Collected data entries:

(** ** Trace::RuleResultLog *)

Definition log_or (l : list Z) (rn v : Z) : outcome (list Z) :=
  old ← load l (Z.shiftr rn 1);
  mem_write l (Z.shiftr rn 1) [u8 (Z.lor old (Z.shiftl v (Z.shiftl (Z.land rn 1) 2)))].
Definition RuleResultLog_log (l : list Z) (rn : Z) (thisRuleMatches thisSetMatches : bool) : outcome (list Z) :=
  log_or l rn (Z.lor (Z.shiftl (Z.b2z thisRuleMatches + 1) 2) (Z.b2z thisSetMatches + 1)).
Definition RuleResultLog_logSkipped (l : list Z) (rn : Z) (thisSetMatches : bool) : outcome (list Z) :=
  log_or l rn (Z.b2z thisSetMatches + 1).
Definition RuleResultLog_clear : list Z := replicate (Z.to_nat (ZT_MAX_NETWORK_RULES / 2)) 0.

(** ** The payload of an IPv6 packet *)

(** Hop-by-hop, routing, destination and mobility options. *)
Definition is_extension (proto : Z) : bool := (proto =? 0) || (proto =? 43) || (proto =? 60) || (proto =? 135).

Fixpoint payload_loop (fuel : nat) (data : list Z) (pos proto : Z) : outcome (option (Z * Z)) :=
  match fuel with
  | O => Undef
  | S fuel =>
      if pos <=? zlen data then
        if is_extension proto then
          if zlen data <? u32 (pos + 8) then Ok None else
          next ← load data pos;
          n ← load data (u32 (pos + 1));
          payload_loop fuel data (u32 (pos + (n * 8 + 8))) next
        else Ok (Some (pos, proto))
      else Ok None
  end.

(** The position and the protocol, when it returns true. *)
Definition ipv6GetPayload (data : list Z) : outcome (option (Z * Z)) :=
  if zlen data <? 40 then Ok None else
  proto ← load data 6;
  payload_loop (S (length data)) data 40 proto.

(** ** _doZtFilter *)

Record Frame : Type := mkFrame { fr_macSource : Z; fr_macDest : Z; fr_data : list Z; fr_etherType : Z; fr_vlanId : Z }.
Definition fr_len (f : Frame) : Z := zlen (fr_data f).

Inductive FilterResult : Type := DOZTFILTER_NO_MATCH | DOZTFILTER_DROP | DOZTFILTER_REDIRECT | DOZTFILTER_ACCEPT | DOZTFILTER_SUPER_ACCEPT.

(** What the filter changes: the arguments passed by reference, and the random numbers. *)
Record FilterState : Type := mkFS {
  fs_ztDest : Z; fs_cc : Z; fs_ccLength : Z; fs_ccWatch : bool; fs_log : list Z; fs_prng : Z * Z
}.
Definition fs_with_log (st : FilterState) (l : list Z) : FilterState :=
  mkFS (fs_ztDest st) (fs_cc st) (fs_ccLength st) (fs_ccWatch st) l (fs_prng st).
Definition fs_with_prng (st : FilterState) (s : Z * Z) : FilterState :=
  mkFS (fs_ztDest st) (fs_cc st) (fs_ccLength st) (fs_ccWatch st) (fs_log st) s.
(** The four bytes copied one at a time. *)
Lemma copy_four m op mt k :
  0 <= mt <= op -> op + 4 <= zlen m ->
  exists m', (m1 ← copy_byte m op mt; m2 ← copy_byte m1 (op + 1) (mt + 1); m3 ← copy_byte m2 (op + 2) (mt + 2);
              m4 ← copy_byte m3 (op + 3) (mt + 3); k m4) = (k m' : outcome (list Z * Z)) /\
    keeps m m' op /\ periodic m' op (op + 4) (op - mt).
Proof.
  intros Hmt Hop. destruct (copy_byte_periodic m op op mt) as (m1 & -> & Hk1 & Hp1); [lia..|apply periodic_nil|].
  pose proof Hk1 as [Hl1 _].
  destruct (copy_byte_periodic m1 op (op + 1) (mt + 1)) as (m2 & E2 & Hk2 & Hp2);
    [lia..|by eapply periodic_eq; [exact Hp1|lia..]|]. pose proof Hk2 as [Hl2 _].
  destruct (copy_byte_periodic m2 op (op + 2) (mt + 2)) as (m3 & E3 & Hk3 & Hp3);
    [lia..|by eapply periodic_eq; [exact Hp2|lia..]|]. pose proof Hk3 as [Hl3 _].
  destruct (copy_byte_periodic m3 op (op + 3) (mt + 3)) as (m4 & E4 & Hk4 & Hp4);
    [lia..|by eapply periodic_eq; [exact Hp3|lia..]|].
  exists m4. cbn [mbind outcome_bind]. rewrite E2. cbn [mbind outcome_bind]. rewrite E3. cbn [mbind outcome_bind].
  rewrite E4. split; [done|]. split.
  - eapply keeps_trans; [exact Hk1|eapply keeps_trans; [exact Hk2|eapply keeps_trans; [exact Hk3|exact Hk4|lia]|lia]|lia].
  - by eapply periodic_eq; [exact Hp4|lia..].
Qed.

(** Where the tables send the match: a multiple of the offset, at least eight back. *)
Lemma dec_tables offset :
  0 <= offset < 8 ->
  exists dec32 dec64, load dec32table offset = Ok dec32 /\ load dec64table offset = Ok dec64 /\
    0 <= dec32 <= offset /\ 0 <= dec32 - dec64 <= offset /\
    4 <= offset + 4 - dec32 /\ 8 <= offset + 8 - (dec32 - dec64) /\
    (1 <= offset -> (offset | offset + 4 - dec32) /\ (offset | offset + 8 - (dec32 - dec64))).
Proof.
  intros H. assert (Hc : offset ∈ seqZ 0 8) by (apply elem_of_seqZ; lia).
  repeat (apply elem_of_cons in Hc as [->|Hc];
    [do 2 eexists; split; [reflexivity|]; split; [reflexivity|]; split_and!; try lia;
     intros Ho; first [lia | split; apply Z.mod_divide; [lia|reflexivity|lia|reflexivity]]|]).
  by apply elem_of_nil in Hc.
Qed.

AIM OF THE EXERCISE. Looking at the entries above, can you reproduce exactly the lines from the one that holds "if zlen data <? 40 then Ok None else" through the one that holds "0 <= mt <= op -> op + 4 <= zlen m ->", and only those?

RESPONSE FOR THIS EXERCISE.
  if zlen data <? 40 then Ok None else
  proto ← load data 6;
  payload_loop (S (length data)) data 40 proto.

(** ** _doZtFilter *)

Record Frame : Type := mkFrame { fr_macSource : Z; fr_macDest : Z; fr_data : list Z; fr_etherType : Z; fr_vlanId : Z }.
Definition fr_len (f : Frame) : Z := zlen (fr_data f).

Inductive FilterResult : Type := DOZTFILTER_NO_MATCH | DOZTFILTER_DROP | DOZTFILTER_REDIRECT | DOZTFILTER_ACCEPT | DOZTFILTER_SUPER_ACCEPT.

(** What the filter changes: the arguments passed by reference, and the random numbers. *)
Record FilterState : Type := mkFS {
  fs_ztDest : Z; fs_cc : Z; fs_ccLength : Z; fs_ccWatch : bool; fs_log : list Z; fs_prng : Z * Z
}.
Definition fs_with_log (st : FilterState) (l : list Z) : FilterState :=
  mkFS (fs_ztDest st) (fs_cc st) (fs_ccLength st) (fs_ccWatch st) l (fs_prng st).
Definition fs_with_prng (st : FilterState) (s : Z * Z) : FilterState :=
  mkFS (fs_ztDest st) (fs_cc st) (fs_ccLength st) (fs_ccWatch st) (fs_log st) s.
(** The four bytes copied one at a time. *)
Lemma copy_four m op mt k :
  0 <= mt <= op -> op + 4 <= zlen m ->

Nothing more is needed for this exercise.